Just a few days ago, José Antonio Primo de Rivera, one of the founders of Spanish fascism, was moved from his tomb in Valle de los Caídos to a more low-key location. Franco himself was moved out of the same huge fascist monument a couple of years ago. All in the process of making the basilica outside Madrid a monument to people who fought on both sides of the war: victors and vanquished. This time, with more emphasis on the vanquished.
Anyway, Homage to Catalonia is a quick read. I give it five stars. And a couple of weeks ago, I thought I’d be able to peck out a quick book review and call it a day.
The naiveté of couple-of-weeks-ago Daniel!
Oh well. Hope you’ve enjoyed this.
More soon.
Daniel, AKA Mr Chorizo.
P.S. The real tragedy in all of this is that I never made out with that Euro-hipster girl. Also, if you want more history, I recommend Dan Carlin’s Hardcore History series. Or Darryl Cooper over at the Martyrmade Podcast. His series about the 1960s social movements and Jim Jones is mindblowing, I wrote about it here: God’s Socialist. Have fun!
Excellent write-up. I’m always highly skeptical of the good guy/bad guy take on any contemporary, much less historical, issue.
My wife’s great-grandfather was a Catalan killed at the hands of the Republicans. To this day the family is kind of baffled as to why. Apparently he had a patch of land (“landowner”), a few hunting dogs, and a rusty old shotgun, and they killed him for it. Makes you question the motives behind both sides of the war…settling petty grievances in the same of some grand ideology.
Hey American, yeah, I’m going to do some more reading about this topic. Seems like these “class wars” inevitably turn into witch hunts and people use them to settle old grudges. Happened in all the communist regimes. Thanks for commenting!
I hear that plaza de George Orwell got its name because it was the first plaza to get cameras.
I read that it was ironic that Plaza de George Orwell ended up with the first cameras, but not that there was any other connection between the name and anything else…
But how awesome if it was, hehe
Just to say, thanks for keeping up the flow of sharing what you have learned, even if you don’t think it has really cleared it up for yourself, hehe.
I enjoy the wander though your thoughts, some facts and just the general warmth of, Hey, I now know more but am still a bit off of getting it sorted.
Life is so, like this.
Thanks again.
Have I added any value with this comment, no, but at least you know I have read it and will maybe carry on!
Hey Peter, thanks for commenting! I’m glad you like my “process” here. I’m just following my curiosity here, and finding that behind the obvious slogans there’s a whole world of contradicting information. Like you say, most things are like that, in the end. Happy San Isidro!
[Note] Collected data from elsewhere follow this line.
(** * TMdecoder: framing and record decoding of Strateole-2 TM messages

    A shallow embedding of [TMdecoder.py]: the vapour-pressure functions,
    the container framer of class [TMmsg], the RS41 record decoder of class
    [RS41msg] and the frame unpacking of class [LPCmsg].

    Conventions of the embedding.
    - [bytes] objects are [list byte]; Python integers are [Z].
    - Python [float]s are read as real numbers.  An operation that can leave
      the finite reals (a division by a computed value, a negative power, a
      logarithm) returns [option R]: [None] stands for "no finite value",
      which in Python is a raised [ZeroDivisionError] or an [inf]/[nan].
      Rounding is not modelled, and neither is the underflow of [np.exp]:
      the saturation pressure of [Hardy_1998] is positive here at every
      temperature above absolute zero, while the binary64 value is 0.0 below
      about -264 degrees.  The temperatures a record can carry, -100 to
      555.35 degrees, are far from that.
    - Python exceptions are values of [exn], threaded by the monad [result].
    - The UTF-8 decoder, the [xmltodict] reader and [int()] on strings belong
      to the Python runtime, not to this repository: they are the fields of
      the class [Runtime]. *)

From Stdlib Require Import ZArith List Bool Lia Reals Lra.
From Stdlib Require Import Strings.String Strings.Byte.
Import ListNotations.

Local Open Scope Z_scope.

(** ** Exceptions and the error monad *)

Inductive exn : Set :=
| StructError          (* struct.error *)
| IndexError
| KeyError
| TypeError
| ValueError
| ExpatError           (* xml.parsers.expat.ExpatError, raised by xmltodict *)
| UnicodeDecodeError.

Inductive result (A : Type) : Type :=
| Ok (a : A)
| Raise (e : exn).

Arguments Ok {A} a.
Arguments Raise {A} e.

Definition bind {A B : Type} (m : result A) (k : A -> result B) : result B :=
  match m with
  | Ok a => k a
  | Raise e => Raise e
  end.

Notation "x <- m ;; k" := (bind m (fun x => k))
  (at level 61, m at next level, right associativity).

(** A [for] loop that appends one computed item per element. *)
Fixpoint mapM {A B : Type} (f : A -> result B) (l : list A) : result (list B) :=
  match l with
  | [] => Ok []
  | a :: t => b <- f a ;; bs <- mapM f t ;; Ok (b :: bs)
  end.
(** [Object.entries(categoryKeywords)], in insertion order. *)
Definition categoryKeywords : list (string * list JsString) :=
  [ ("Travel", map units ["airline"; "flight"; "taxi"; "uber"; "lyft";
                          "train"; "bus"; "metro"]);
    ("Food", map units ["restaurant"; "cafe"; "coffee"; "food"; "dining";
                        "pizza"; "burger"]);
    ("Stay", map units ["hotel"; "motel"; "accommodation"; "lodging";
                        "airbnb"]);
    ("Transportation", map units ["gas"; "fuel"; "parking"; "toll";
                                  "highway"]);
    ("Office Supplies", map units ["office"; "stationery"; "supplies";
                                   "staples"]);
    ("Entertainment", map units ["movie"; "cinema"; "theater"; "concert";
                                 "sports"]) ]%string.

(** What [parseReceiptText] returns.  [date] is [None] for [null],
    [Some None] for an Invalid Date object and [Some (Some t)] for a date
    with time value [t]. *)
Record Receipt := mkReceipt {
  merchantName : JsString;
  amount : float;
  date : option (option Z);
  category : string;
  confidence : float
}.

(** [text.split('\n').map(line => line.trim()).filter(line => line.length > 0)] *)
Definition lines (text : JsString) : list JsString :=
  filter (fun line => negb (Nat.eqb (List.length line) 0))
         (map trim (split 10 text)).

(** The inner loop of the amount search: the first line the pattern
    matches sets the amount and adds 0.3. *)
Fixpoint amountInLines (pattern : Regex.t) (ls : list JsString)
    (amount confidence : float) : float * float :=
  match ls with
  | [] => (amount, confidence)
  | line :: rest =>
    match jsMatch pattern line with
    | Some group1 => (parseFloat group1, (confidence + 0.3)%float)   (* break *)
    | None => amountInLines pattern rest amount confidence
    end
  end.

(** The outer loop: [if (amount > 0) break;] after each pattern. *)
Fixpoint amountLoop (patterns : list Regex.t) (ls : list JsString)
    (amount confidence : float) : float * float :=
  match patterns with
  | [] => (amount, confidence)
  | pattern :: rest =>
    let (amount, confidence) := amountInLines pattern ls amount confidence in
    if (0 <? amount)%float then (amount, confidence)
    else amountLoop rest ls amount confidence
  end.

Section BuiltIns.
(** [String.prototype.toUpperCase], [String.prototype.toLowerCase] and the
    time value of [new Date(string)] ([None] for [NaN]) belong to the
    engine. *)
Variable toUpperCase toLowerCase : JsString -> JsString.
Variable newDate : JsString -> option Z.

(** The merchant name: the first line holding a business keyword, else the
    first line. *)
Definition extractMerchant (ls : list JsString) : JsString :=
  match find (fun line =>
                existsb (fun keyword => includes (toUpperCase line) keyword)
                        businessKeywords) ls with
  | Some line => line
  | None => match ls with first :: _ => first | [] => [] end
  end.

(** The inner loop of the date search: every matching line assigns
    [date = new Date(match[1])]; a valid one adds 0.2 and leaves the loop. *)
Fixpoint dateInLines (pattern : Regex.t) (ls : list JsString)
    (date : option (option Z)) (confidence : float)
  : option (option Z) * float :=
  match ls with
  | [] => (date, confidence)
  | line :: rest =>
    match jsMatch pattern line with
    | Some group1 =>
      match newDate group1 with
      | Some t => (Some (Some t), (confidence + 0.2)%float)   (* break *)
      | None => dateInLines pattern rest (Some None) confidence
      end
    | None => dateInLines pattern rest date confidence
    end
  end.

(** The outer loop: [if (date) break;] after each pattern. *)
Fixpoint dateLoop (patterns : list Regex.t) (ls : list JsString)
    (date : option (option Z)) (confidence : float)
  : option (option Z) * float :=
  match patterns with
  | [] => (date, confidence)
  | pattern :: rest =>
    let (date, confidence) := dateInLines pattern ls date confidence in
    match date with
    | Some _ => (date, confidence)
    | None => dateLoop rest ls date confidence
    end
  end.

(** The category: the first entry one of whose keywords the lower-cased
    merchant name includes; it adds 0.1. *)
Definition categorize (merchantLower : JsString) (confidence : float)
  : string * float :=
  match find (fun entry =>
                existsb (fun keyword => includes merchantLower keyword)
                        (snd entry)) categoryKeywords with
  | Some (cat, _) => (cat, (confidence + 0.1)%float)
  | None => ("Other"%string, confidence)
  end.

Definition parseReceiptText (text : JsString) : Receipt :=
  let ls := lines text in
  let merchantName := extractMerchant ls in
  let (amount, confidence) := amountLoop amountPatterns ls 0%float 0%float in
  let (date, confidence) := dateLoop datePatterns ls None confidence in
  let (category, confidence) :=
    categorize (toLowerCase merchantName) confidence in
  mkReceipt merchantName amount date category (min1 confidence).
End BuiltIns.
End Ocr.

(* ===================================================================== *)
(** * 12. routes/reports.js: convertToCSV *)
(* ===================================================================== *)

Module Reports.
Local Open Scope N_scope.

(** A value of a row, as [convertToCSV] tells them apart: [null] or
    [undefined]; a value whose [typeof] is ['object'], with the text
    [JSON.stringify] gives for it; any other value, with the text [String]
    gives for it. *)
Inductive Value :=
| Nullish
| Object (json : JsString)
| Scalar (text : JsString).

(** A row: its keys, in the order [Object.keys] lists them (for a
    document, those of [toObject()]), with the values [row[key]] gives. *)
Definition Row := list (JsString * Value).

Definition eqString (a b : JsString) : bool :=
  if list_eq_dec N.eq_dec a b then true else false.

(** [row[header]]: [undefined] when the row has no such key. *)
Definition get (row : Row) (header : JsString) : Value :=
  match find (fun entry => eqString (fst entry) header) row with
  | Some entry => snd entry
  | None => Nullish
  end.

(** [s.replace(/,/g, ';')] *)
Definition replaceCommas (s : JsString) : JsString :=
  map (fun c => if N.eqb c 44 then 59 else c) s.

(** [list.join(sep)] *)
Fixpoint join (sep : N) (l : list JsString) : JsString :=
  match l with
  | [] => []
  | [x] => x
  | x :: rest => x ++ sep :: join sep rest
  end.

(** The text of one value. *)
Definition cell (value : Value) : JsString :=
  match value with
  | Nullish => []
  | Object json => json
  | Scalar text => replaceCommas text
  end.

(** The line of one row. *)
Definition csvRow (headers : list JsString) (row : Row) : JsString :=
  join 44 (map (fun header => cell (get row header)) headers).

(** The lines of the file: the keys of the first row, then the rows. *)
Definition csvRows (data : list Row) : list JsString :=
  match data with
  | [] => []
  | first :: _ =>
    let headers := map fst first in
    join 44 headers :: map (csvRow headers) data
  end.

Definition convertToCSV (data : list Row) : JsString :=
  match data with
  | [] => []
  | _ :: _ => join 10 (csvRows data)
  end.
End Reports.

(* ===================================================================== *)
(** * 13. Vocabulary of the statements *)
(* ===================================================================== *)

(** The approvals of an expense whose status is still ['pending']: what
    [Approval.find({ expense, status: 'pending' })] returns. *)
Definition pendingApprovals (db : DB) (expense : ObjectId) : list Approval.t :=
  filter (fun a => N.eqb (Approval.expense a) expense
                   && String.eqb (Approval.status a) "pending")
         (approvals db).

(** The approval as [approve] saves it. *)
Definition approvedApproval (body : ApproveBody) (now : Date)
    (approval : Approval.t) : Approval.t :=
  ApprovalModel.setIsUrgent (orFalse (approve_isUrgent body))
    (ApprovalModel.setActionDate now
      (ApprovalModel.setComments (approve_comments body)
        (ApprovalModel.setStatus "approved" approval))).

(** The approval as [escalate] saves it. *)
Definition escalatedApproval (body : EscalateBody) (now : Date)
    (approval : Approval.t) : Approval.t :=
  ApprovalModel.setEscalation (escalate_escalationReason body)
    (escalate_escalatedTo body) now
    (ApprovalModel.setComments (escalate_comments body)
      (ApprovalModel.setStatus "escalated" approval)).

(** A pattern's hit in the lines of a receipt: group 1 of the first line it
    matches. *)
Fixpoint firstHit (pattern : Regex.t) (ls : list JsString) : option JsString :=
  match ls with
  | [] => None
  | line :: rest =>
    match Regex.jsMatch pattern line with
    | Some group1 => Some group1
    | None => firstHit pattern rest
    end
  end.

Definition hasHit (ls : list JsString) (pattern : Regex.t) : bool :=
  match firstHit pattern ls with Some _ => true | None => false end.

(** The confidence accumulator after [n] additions of [x]. *)
Definition bumped (n : nat) (x : float) (confidence : float) : float :=
  Nat.iter n (fun c => (c + x)%float) confidence.

Definition newline : JsString := [10%N].
(** X14.  When the builder has no client of its own and the body of
    [Build] has made one, the closing of that client is the last call of
    [Build], and the only closing of a client: it comes after the build
    directory and the link have been removed. *)
Theorem created_client_is_closed_last
    (h : Host) (b : Builder) (f : Fn.Function)
    (platforms : list Fn.Platform) (st : State) (c : Docker.Client)
    (Hcli : cli b = None)
    (Hnew : NewClient h = Ok c)
    (Hcall : In Call_NewClient (calls_made h b f platforms st)) :
  exists pre,
    calls_made h b f platforms st = pre ++ [Call_ClientClose]
    /\ ~ In Call_ClientClose pre.
Proof.
  rewrite calls_made_unfold in *. cbv zeta in *.
  set (st0 := {| fs := fs st; stderr := stderr st; calls := calls st;
                 defers := [] |}) in *.
  (* the deferred calls as a whole *)
  pose proof (step_end h b f platforms st0 1 19 _ _ _ st0
                (step_Build_body h b f platforms st0)
                (reached_start h b f platforms st0 1)) as HJ.
  destruct HJ as ((cs & Hc & _ & Hca) & (ds & Hd & Hds & Hda) & _).
  rewrite app_nil_r in Hd.
  (* the client's closing is the first one registered *)
  assert (Hlast : exists ds', ds = ds' ++ [Defer_ClientClose]).
  { rewrite <- Hd. clear ds Hd Hds Hda.
    assert (Hbody : In Call_NewClient cs).
    { rewrite Hc in Hcall. simpl in Hcall.
      rewrite skipn_length_app in Hcall.
      apply in_app_or in Hcall as [Hin | Hin]; [exact Hin |].
      apply in_map_iff in Hin as (d & Hd & _). by destruct d. }
    clear Hcall.
    destruct (Build_body h b f platforms st0) as [o st1] eqn:Hrun.
    simpl in *. unfold Build_body in Hrun. unfold bind at 1 in Hrun.
    pose proof (step_resolveBuilderImage h b f platforms st0 platforms
                  eq_refl st0 (reached_start h b f platforms st0 1))
      as Hres.
    destruct (resolveBuilderImage h b f platforms st0)
      as [[image | e |] sta].
    2,3: exfalso; injection Hrun as <- <-;
      assert (HJ : reached h b f platforms st0 2 sta) by tauto;
      destruct HJ as ((cs' & Hc' & _ & Hca') & _);
      rewrite Hc in Hc'; apply app_inv_head in Hc'; subst cs';
      rewrite Forall_forall in Hca';
      apply list_elem_of_In, Hca' in Hbody; simpl in Hbody; lia.
    destruct Hres as [(_ & (dsa & Hda & _ & Hdsa) & _) Himage].
    assert (defers sta = []) as Hnone.
    { rewrite Hda, app_nil_r. destruct dsa as [| d dsa]; [reflexivity |].
      apply Forall_cons in Hdsa as [[_ Hd] _]. destruct d; simpl in Hd; lia. }
    unfold bind at 1 in Hrun. unfold dockerClient at 1 in Hrun.
    rewrite Hcli in Hrun.
    unfold bind at 1 in Hrun. cbn [call fst snd] in Hrun.
    unfold bind at 1 in Hrun.
    rewrite Hnew in Hrun. cbn [try_ ret] in Hrun.
    unfold bind at 1 in Hrun. cbn [defer] in Hrun.
    unfold ret at 1 in Hrun.
    match type of Hrun with
    | ?m ?s = _ =>
        pose proof (step_end h b f platforms s 4 19 m _ _ s
                      (step_after_client h b f platforms s image c Himage)
                      (reached_start h b f platforms s 4)) as HJ
    end.
    rewrite Hrun in HJ.
    destruct HJ as (_ & (ds' & Hd' & _) & _). simpl in Hd'.
    rewrite Hnone in Hd'. by exists ds'. }
  destruct Hlast as [ds' ->].
  exists (skipn (List.length (calls st))
            (calls (snd (Build_body h b f platforms st0)))
          ++ map deferred_call ds').
  rewrite Hd, map_app, app_assoc. split; [reflexivity |].
  rewrite Hc. simpl. rewrite skipn_length_app.
  intros [Hin | Hin]%in_app_or.
  - rewrite Forall_forall in Hca. apply list_elem_of_In, Hca in Hin.
    by destruct Hin.
  - apply in_map_iff in Hin as (d & Hcd & Hin).
    assert (Hlt : Forall (fun d' => dphase Defer_ClientClose < dphase d') ds').
    { clear -Hds. induction ds' as [| d' ds' IH]; [constructor |].
      simpl in Hds. apply StronglySorted_inv in Hds as [Hs Hall].
      constructor; [| by apply IH].
      apply Forall_app in Hall as [_ Hall].
      by apply Forall_cons in Hall as [Hall _]. }
    rewrite Forall_forall in Hlt. apply list_elem_of_In, Hlt in Hin.
    destruct d; try discriminate. simpl in Hin. lia.
Qed.

(** ** The build directory *)

Lemma RemoveAll_clears (dir q : string) (fs : FS) :
  q = dir \/ Os.under dir q = true -> Os.RemoveAll dir fs !! q = None.
Proof.
  intros Hq. unfold Os.RemoveAll. apply map_lookup_filter_None. right.
  intros n _ [Hne Hunder]. simpl in *. destruct Hq; congruence.
Qed.

(** The deferred removal of a directory leaves nothing at or below it,
    whatever else is deferred. *)
Lemma run_defers_clears (dir q : string) (ds : list Deferred) :
  q = dir \/ Os.under dir q = true ->
  forall st,
    In (Defer_RemoveAll dir) ds ->
    fs (snd (for_each ds run_deferred st)) !! q = None.
Proof.
  intros Hq. induction ds as [| d ds IH]; intros st Hin; [destruct Hin |].
  rewrite for_each_deferred.
  destruct Hin as [-> | Hin]; [| by apply IH].
  apply run_defers_absent. simpl. by apply RemoveAll_clears.
Qed.

(** What the bridge does to a name that is free. *)
Lemma linkIgnoreFile_free (f : Fn.Function) (q : string) (st : State) :
  fs st !! q = None ->
  fs (snd (linkIgnoreFile f st)) !! q = None
  \/ scoped q (snd (linkIgnoreFile f st)).
Proof.
  intros Hq. unfold linkIgnoreFile, bind, get_fs. simpl.
  destruct (Os.Stat (fs st) (funcignorePath f)); [| by left].
  destruct (Os.Stat (fs st) (s2iignorePath f)); [by left |].
  simpl. unfold fs_op, Os.Symlink_. simpl.
  destruct (fs st !! s2iignorePath f) eqn:Hp; simpl; [by left |].
  destruct (decide (q = s2iignorePath f)) as [-> | Hne].
  - right. split; simpl; [| by left].
    eexists. split; [apply lookup_insert_eq | done].
  - left. by rewrite lookup_insert_ne.
Qed.

(** How the step that makes the build directory ends. *)
Lemma buildDirectory_end (h : Host) (st : State) :
  (exists name,
     fst (buildDirectory h st) = Val name
     /\ MkdirTemp_name h (fs st) = Ok name
     /\ In (Defer_RemoveAll name) (defers (snd (buildDirectory h st))))
  \/ ((forall name, fst (buildDirectory h st) <> Val name)
      /\ fs (snd (buildDirectory h st)) = fs st
      /\ defers (snd (buildDirectory h st)) = defers st).
Proof.
  unfold buildDirectory, os_MkdirTemp, bind, call. simpl.
  destruct (MkdirTemp_name h (fs st)) as [name |] eqn:Hname; simpl;
    [| by right].
  destruct (Os.Mkdir name (fs st)); simpl; [| by right].
  left. exists name. repeat split. by left.
Qed.

(** X15.  The host hands out the name [tmp] for the build directory, and
    nothing is at or below [tmp] when [Build] starts.  Then nothing is at or
    below [tmp] when [Build] ends, however it ends (with or without an
    error, or by a panic of the engine) and whatever the scaffolding and the
    engine have written there. *)
Theorem build_directory_is_removed
    (h : Host) (b : Builder) (f : Fn.Function)
    (platforms : list Fn.Platform) (st : State) (tmp q : string)
    (Hname : forall fs name, MkdirTemp_name h fs = Ok name -> name = tmp)
    (Hfree : forall q', q' = tmp \/ Os.under tmp q' = true ->
                        fs st !! q' = None)
    (Hq : q = tmp \/ Os.under tmp q = true) :
  fs (snd (Build h b f platforms st)) !! q = None.
Proof.
  rewrite Build_unfold. cbv zeta. simpl.
  set (st0 := {| fs := fs st; stderr := stderr st; calls := calls st;
                 defers := [] |}).
  assert (Hend :
    let st1 := snd (Build_body h b f platforms st0) in
    (fs st1 !! q = None \/ scoped q st1)
    \/ In (Defer_RemoveAll tmp) (defers st1)).
  { cbv zeta.
    destruct (Build_body h b f platforms st0) as [o st1] eqn:Hrun.
    simpl. unfold Build_body in Hrun. unfold bind at 1 in Hrun.
    pose proof (resolveBuilderImage_fs h b f platforms st0) as Hfs1.
    pose proof (step_resolveBuilderImage h b f platforms st0 platforms
                  eq_refl st0 (reached_start h b f platforms st0 1))
      as Hres.
    destruct (resolveBuilderImage h b f platforms st0)
      as [[image | e |] sta]; simpl in Hfs1;
      try (injection Hrun as <- <-; left; left; rewrite Hfs1;
           by apply Hfree).
    destruct Hres as [_ Himage].
    unfold bind at 1 in Hrun.
    pose proof (dockerClient_fs h b sta) as Hfs2.
    destruct (dockerClient h b sta) as [[client | e |] stb];
      simpl in Hfs2;
      try (injection Hrun as <- <-; left; left; rewrite Hfs2, Hfs1;
           by apply Hfree).
    unfold bind at 1 in Hrun.
    pose proof (linkIgnoreFile_free f q stb) as Hlink.
    rewrite Hfs2, Hfs1 in Hlink. specialize (Hlink (Hfree q Hq)).
    destruct (linkIgnoreFile f stb) as [[[] | e |] stc]; simpl in Hlink;
      try (injection Hrun as <- <-; by left).
    unfold bind at 1 in Hrun.
    destruct (buildDirectory_end h stc)
      as [(name & Hval & Hmk & Hin) | (Hnot & Hfs4 & Hd4)].
    - apply Hname in Hmk as ->.
      destruct (buildDirectory h stc) as [o4 std]. simpl in Hval, Hin.
      subst o4. right.
      match type of Hrun with
      | ?m ?s = _ =>
          pose proof (step_end h b f platforms s 8 19 m _ _ s
                        (step_after_directory h b f platforms s image tmp
                           client Himage)
                        (reached_start h b f platforms s 8)) as HJ
      end.
      rewrite Hrun in HJ. destruct HJ as (_ & (ds & Hds & _) & _).
      simpl in Hds. rewrite Hds. apply in_or_app. by right.
    - destruct (buildDirectory h stc) as [[name | e |] std];
        simpl in Hnot, Hfs4, Hd4; [by destruct (Hnot name) | |].
      all: injection Hrun as <- <-; left.
      all: destruct Hlink as [Hnone | [Hl Hd]]; [left; by rewrite Hfs4 |].
      all: right; split; [by rewrite Hfs4 | by rewrite Hd4]. }
  cbv zeta in Hend.
  destruct Hend as [[Hnone | [Hl Hd]] | Hin].
  - by apply run_defers_absent.
  - by apply run_defers_scoped.
  - by apply (run_defers_clears tmp).
Qed.
(** C4, as the code has it. In time mode while playing, a tick that finds
    time left takes a tenth off [timeLeft] and changes nothing else; a
    tick that finds [timeLeft] at or below 0 adds a row to the current
    grid, moves to [gameover] if the new grid overflows, and sets
    [timeLeft] back to [TIME_LIMIT]. So, from 1.0 as from any time left,
    the ticks count down with the rest of the state untouched until one
    of them leaves [timeLeft] at or below 0, and it is the tick after that
    one that adds the row and resets the time. How many ticks the
    countdown takes is left open: it depends on the rounding of the
    subtraction, which [Q] does not have and the doubles of the code do. *)
Theorem tick_counts_down_then_adds_row :
  forall (s : GameState),
    status s = playing ->
    mode s = time ->
    ((0 < timeLeft s)%Q ->
       tick K W s = setTimeLeft (timeLeft s - (1 # 10))%Q s)
    /\ ((timeLeft s <= 0)%Q ->
          let withNewRow := fst (addNewRow K W (blocks s) (draws s)) in
          blocks (tick K W s) = withNewRow
          /\ status (tick K W s)
             = (if checkGameOver withNewRow (GRID_ROWS_MAX K) then gameover else playing)
          /\ timeLeft (tick K W s) = TIME_LIMIT K)
    /\ (exists k t,
          Nat.iter k (tick K W) s = setTimeLeft t s
          /\ (t <= 0)%Q
          /\ blocks (Nat.iter (S k) (tick K W) s)
             = fst (addNewRow K W (blocks s) (draws s))
          /\ status (Nat.iter (S k) (tick K W) s)
             = (if checkGameOver (fst (addNewRow K W (blocks s) (draws s)))
                     (GRID_ROWS_MAX K)
                then gameover else playing)
          /\ timeLeft (Nat.iter (S k) (tick K W) s) = TIME_LIMIT K).
Proof.
  intros s Hp Hm.
  assert (Hexpired : forall st,
             status st = playing -> mode st = time -> (timeLeft st <= 0)%Q ->
             blocks (tick K W st) = fst (addNewRow K W (blocks st) (draws st))
             /\ status (tick K W st)
                = (if checkGameOver (fst (addNewRow K W (blocks st) (draws st)))
                        (GRID_ROWS_MAX K)
                   then gameover else playing)
             /\ timeLeft (tick K W st) = TIME_LIMIT K).
  { intros st Hpst Hmst Ht. rewrite (tick_expired st Hpst Hmst Ht).
    destruct (checkGameOver _ _); cbn; auto. }
  split; [| split].
  - now apply tick_counting.
  - intros Ht withNewRow. subst withNewRow. now apply Hexpired.
  - destruct (ticks_only_count_down _ s Hp Hm (timeLeft_tenths (timeLeft s)))
      as [k [t [Hk Hle]]].
    exists k, t. split; [exact Hk | split; [exact Hle |]].
    rewrite Nat.iter_succ, Hk.
    apply (Hexpired (setTimeLeft t s)); assumption.
Qed.
(** One step of the fold.  When it returns, the two items agreed on
    their [combine] value [c] wherever they had one, the new node
    carries [c], and no other existing object was touched. *)
Lemma combineStep_inv w p1 p2 n1 n2 errorName :
  wellFormed w -> cells w !! p1 = Some n1 -> cells w !! p2 = Some n2 -> p1 <> p2 ->
  match combineStep startBuilder errorName p1 p2 w with
  | Ok (res, w') =>
      exists c,
        (Ast.combine n1 = Some c \/ Ast.combine n1 = None)
        /\ (Ast.combine n2 = Some c \/ Ast.combine n2 = None)
        /\ combineAt w' res = Some c
        /\ wellFormed w' /\ next w <= res /\ next w <= next w'
        /\ (forall a, a <> p1 -> a <> p2 -> a < next w ->
                      cells w' !! a = cells w !! a)
  | Throw _ => True
  | OutOfFuel => False
  end.
Proof.
  intros Hwf H1 H2 Hne.
  assert (L1 := allocated_lt _ _ _ Hwf H1).
  assert (L2 := allocated_lt _ _ _ Hwf H2).
  unfold combineStep.
  unfold bind at 1. rewrite (load_ok _ _ _ H1).
  unfold bind at 1. rewrite (load_ok _ _ _ H2).
  destruct (Ast.combine n1) as [c1|] eqn:C1, (Ast.combine n2) as [c2|] eqn:C2.
  4: { rewrite decide_True by auto. exact I. }
  all: rewrite decide_False by (intros [? ?]; discriminate).
  - (* both carry a value *)
    rewrite (decide_False (P := Some c1 = None)) by discriminate.
    unfold bind at 1. unfold ret at 1. unfold bind at 1. rewrite (load_ok _ _ _ H1).
    rewrite (decide_False (P := Some c2 = None)) by discriminate.
    unfold bind at 1. unfold ret at 1. unfold bind at 1. rewrite (load_ok _ _ _ H2).
    rewrite C1, C2.
    destruct (decide (Some c1 <> Some c2)) as [|Heq]; [exact I|].
    assert (c1 = c2) as <-
        by (destruct (decide (c1 = c2)); [done|]; exfalso; apply Heq; congruence).
    unfold childrenOf. destruct (children n1) as [cs1|]; [|exact I].
    destruct (children n2) as [cs2|]; [|exact I].
    unfold bind at 1. unfold ret at 1. unfold bind at 1. unfold ret at 1.
    destruct (decide (Some c1 = Some cm_choice)).
    all: finish_step c1 Hwf.
  - (* p2 inherits from p1 *)
    rewrite (decide_False (P := Some c1 = None)) by discriminate.
    unfold bind at 1. unfold ret at 1. unfold bind at 1. rewrite (load_ok _ _ _ H1).
    rewrite (decide_True (P := None = None)) by reflexivity.
    unfold bind at 1. rewrite (setCombine_ok _ _ _ _ H2).
    unfold bind at 1. unfold load at 1. cbn [cells]. rewrite lookup_insert_eq.
    cbn [Ast.combine]. rewrite C1.
    rewrite (decide_False (P := Some c1 <> Some c1)) by auto.
    unfold childrenOf. destruct (children n1) as [cs1|]; [|exact I].
    cbn [children]. destruct (children n2) as [cs2|]; [|exact I].
    unfold bind at 1. unfold ret at 1. unfold bind at 1. unfold ret at 1.
    destruct (decide (Some c1 = Some cm_choice)).
    all: finish_step c1 Hwf.
  - (* p1 inherits from p2 *)
    rewrite (decide_True (P := None = None)) by reflexivity.
    unfold bind at 1. rewrite (setCombine_ok _ _ _ _ H1).
    unfold bind at 1. unfold load at 1. cbn [cells]. rewrite lookup_insert_eq.
    cbn [Ast.combine].
    rewrite (decide_False (P := Some c2 = None)) by discriminate.
    unfold bind at 1. unfold ret at 1.
    unfold bind at 1. unfold load at 1. cbn [cells].
    rewrite lookup_insert_ne by done. rewrite H2, C2.
    rewrite (decide_False (P := Some c2 <> Some c2)) by auto.
    unfold childrenOf. cbn [children]. destruct (children n1) as [cs1|]; [|exact I].
    destruct (children n2) as [cs2|]; [|exact I].
    unfold bind at 1. unfold ret at 1. unfold bind at 1. unfold ret at 1.
    destruct (decide (Some c2 = Some cm_choice)).
    all: finish_step c2 Hwf.
Qed.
My father studied English literature and planned to write his PhD thesis about anti totalitarism in Orwell books. He never finished it but my parents’ place is full of books from Orwell. My first serious (not adapted) in Engliah was Homage to Catalonia. Probably because I was into anarchism and because of Ken Loach film that impacted me quite a lot and opened my eyes to many things about the Spanish Civil war. Much later I read Herman Hesse books and I find their lives pretty similar. My generation (from the 80s) didn’t learn many things about History of 20th century. Not sure if it was on purpose but in History class we never reached those chapters. So most people in Spain don’t know much about what happened and some times their opinions were influenced by their family experiences. As a grandma (leftist) of one of my friends used to say when asked why she helped a neighbor who was right-wing: “We all had to help each other, We all lose in the war, both sides”. I think that summarizes how wars are always like. The elites never lose.